PRAISE: “Schmidt's book shows with impressive detail and thorough argument that the mythical image of Byron was as important to the development of the Italian nationalist ideal as it had been to the Greek. From Pellico via Cavour and Garibaldi to (whisper it) Mussolini himself, Byron's preparedness to sacrifice himself for Italian freedom and nationhood was an example to them all. A tour-de-force of documentation and analysis.”—Peter Cochran, Cambridge
“Schmidt’s Byron and the Rhetoric of Italian Nationalism is a fascinating and expertly-researched addition to our understanding of Byron not just as a British Romantic poet but as an international cultural phenomenon.
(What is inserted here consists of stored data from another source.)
Lemma build_cells_inv (target : Image) (tiles_pixels : list (list pixel))
    (assignments : list Z) (mode : string) (tile_size x_count total_cells : Z)
    (cells : list (Z * Z)) (m : Image) (d : Z) (m' : Image) (d' : Z) :
  0 < tile_size -> well_formed m ->
  snd (build_cells (build_cell target tiles_pixels assignments mode tile_size
                      x_count total_cells) cells (m, d)) = Returns (m', d') ->
  width m' = width m /\ height m' = height m /\ well_formed m'
  /\ (forall yi xi, (yi, xi) ∈ cells ->
        returns (matched_cell target tiles_pixels assignments mode tile_size
                   x_count yi xi))
  /\ (forall x y, 0 <= x < width m -> 0 <= y < height m ->
        getpixel m' x y =
        if bool_decide ((y / tile_size, x / tile_size) ∈ cells)
        then cell_pixel target tiles_pixels assignments mode tile_size x_count
               (y / tile_size) (x / tile_size) (x mod tile_size) (y mod tile_size)
        else getpixel m x y).
Proof.
  intros Hts. revert m d.
  induction cells as [|[yi xi] cells IH]; intros m d Hwf; cbn [build_cells].
  - intros [= <- <-]. repeat split; try done; try apply Hwf.
    intros yi xi H. by apply elem_of_nil in H.
  - destruct (build_cell target tiles_pixels assignments mode tile_size x_count
                total_cells yi xi (m, d)) as [[[m1 d1] evs]| |] eqn:Hc;
      simpl; [|done..].
    apply build_cell_inv in Hc as (matched_px & Hm & -> & -> & _).
    set (m1 := {| width := width m |}) in *.
    assert (Hwf1 : well_formed m1) by (apply raster_well_formed; apply Hwf).
    specialize (IH m1 (d + 1) Hwf1).
    destruct (build_cells _ cells (m1, d + 1)) as [evs' r]. simpl in *.
    intros ->. destruct (IH eq_refl) as (Hw & Hh & Hwf' & Hret & Hpx).
    split; [done|]. split; [done|]. split; [done|]. split.
    + intros yi' xi' [[= -> ->]|Hin]%elem_of_cons; [by eexists|by apply Hret].
    + intros x y Hx Hy. rewrite (Hpx x y Hx Hy).
      destruct (bool_decide ((y / tile_size, x / tile_size) ∈ cells)) eqn:Hin.
      * apply bool_decide_eq_true in Hin.
        rewrite bool_decide_eq_true_2; [done|by apply list_elem_of_further].
      * apply bool_decide_eq_false in Hin. subst m1. rewrite getpixel_raster.
        replace ((0 <=? x) && (x <? width m) && (0 <=? y) && (y <? height m)) with true
          by (symmetry; rewrite !andb_true_iff; lia).
        pose proof (div_eq_iff x tile_size xi Hts) as Hxi.
        pose proof (div_eq_iff y tile_size yi Hts) as Hyi.
        destruct (decide (x / tile_size = xi /\ y / tile_size = yi)) as [[Hex Hey]|Hne].
        -- rewrite bool_decide_eq_true_2
             by (rewrite Hex, Hey; apply list_elem_of_here).
           replace ((xi * tile_size <=? x) && (x <? xi * tile_size + tile_size)
                    && (yi * tile_size <=? y) && (y <? yi * tile_size + tile_size))
             with true by (symmetry; rewrite !andb_true_iff; lia).
           pose proof (Z.div_mod x tile_size ltac:(lia)).
           pose proof (Z.div_mod y tile_size ltac:(lia)).
           pose proof (Z.mod_pos_bound x tile_size Hts).
           pose proof (Z.mod_pos_bound y tile_size Hts).
           replace (x - xi * tile_size) with (x mod tile_size) by lia.
           replace (y - yi * tile_size) with (y mod tile_size) by lia.
           rewrite getpixel_tile_image by lia.
           unfold cell_pixel. by rewrite Hex, Hey, Hm.
        -- rewrite bool_decide_eq_false_2.
           2:{ intros [[= ? ?]|?]%elem_of_cons; [|done]. by apply Hne. }
           replace ((xi * tile_size <=? x) && (x <? xi * tile_size + tile_size)
                    && (yi * tile_size <=? y) && (y <? yi * tile_size + tile_size))
             with false; [done|].
           symmetry. apply not_true_iff_false. rewrite !andb_true_iff. lia.
Qed.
Positioning Byron in the context of European liberal nationalism, Schmidt demonstrates how although in Britain Byron’s scandalous lifestyle and provocative writings tended to overshadow his liberal leanings, in Italy he became an inspiration to the emergent nationalist movement…The book will be of value not just to Byron scholars but to anyone interested in the cultural impact of Romanticism.”—Clare A. Simmons, Department of English, The Ohio State University
"Arnold Anthony Schmidt’s Byron and the Rhetoric of Italian Nationalism goes a long way toward elucidating the many aspects of Byron’s immersion in Italian life. As much social and cultural history as literary criticism, it manifests an impressive range of reading and allusions . . . Historical and contextual scholarship at its best.”—Wordsworth Circle
BIOGRAPHY: Arnold Anthony Schmidt is Professor of English at the California State University, Stanislaus. His articles on Byron, Conrad, Godwin, Scott, Mary Shelley, and Wordsworth have appeared in such venues as the Byron Journal, Journal of Anglo-Italian Studies, Nineteenth-Century Contexts, and The Wordsworth Circle, as well as in the anthologies Fictions of the Sea and Beyond the Roots: The Evolution of Conrad’s Ideology & Art.